== Segment start ==

(* ===== verification/TrackingFacts.v ===== *)
(** What the bookkeeping of [Tracking] guarantees: whoever waits for work to
    finish downloads everything that work, and all work that happened before it,
    has written.

    The history is a log of batches with the edges the program can see when a
    batch is submitted: the order of its queue and the signals its waits found. *)

From stdpp Require Import list gmap.
From S2P Require Import Prelude Tracking.
Import Tracking.

#[local] Set Warnings "-clear-no-such-hyp".

(** ** The history *)

(** A submitted batch: its queue, the allocations it writes, and the batches
    whose signals its waits found. *)
Record Batch := mkBatch { bt_queue : Z; bt_own : gset Z; bt_deps : gset Z }.

Abbreviation Log := (gmap Z Batch).

(** Batch [a] has happened when batch [t] has. *)
Inductive before (G : Log) : Z -> Z -> Prop :=
  | before_self t : before G t t
  | before_queue a s t bs bt :
      G !! s = Some bs -> G !! t = Some bt -> bt_queue bs = bt_queue bt -> s < t ->
      before G a s -> before G a t
  | before_wait a s t bt : G !! t = Some bt -> s ∈ bt_deps bt -> before G a s -> before G a t.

== Segment end ==

The records above need copying again. Keep each word as it is.

_Written response_:
(* ===== verification/TrackingFacts.v ===== *)
(** What the bookkeeping of [Tracking] guarantees: whoever waits for work to
    finish downloads everything that work, and all work that happened before it,
    has written.

    The history is a log of batches with the edges the program can see when a
    batch is submitted: the order of its queue and the signals its waits found. *)

From stdpp Require Import list gmap.
From S2P Require Import Prelude Tracking.
Import Tracking.

#[local] Set Warnings "-clear-no-such-hyp".

(** ** The history *)

(** A submitted batch: its queue, the allocations it writes, and the batches
    whose signals its waits found. *)
Record Batch := mkBatch { bt_queue : Z; bt_own : gset Z; bt_deps : gset Z }.

Abbreviation Log := (gmap Z Batch).

(** Batch [a] has happened when batch [t] has. *)
Inductive before (G : Log) : Z -> Z -> Prop :=
  | before_self t : before G t t
  | before_queue a s t bs bt :
      G !! s = Some bs -> G !! t = Some bt -> bt_queue bs = bt_queue bt -> s < t ->
      before G a s -> before G a t
  | before_wait a s t bt : G !! t = Some bt -> s ∈ bt_deps bt -> before G a s -> before G a t.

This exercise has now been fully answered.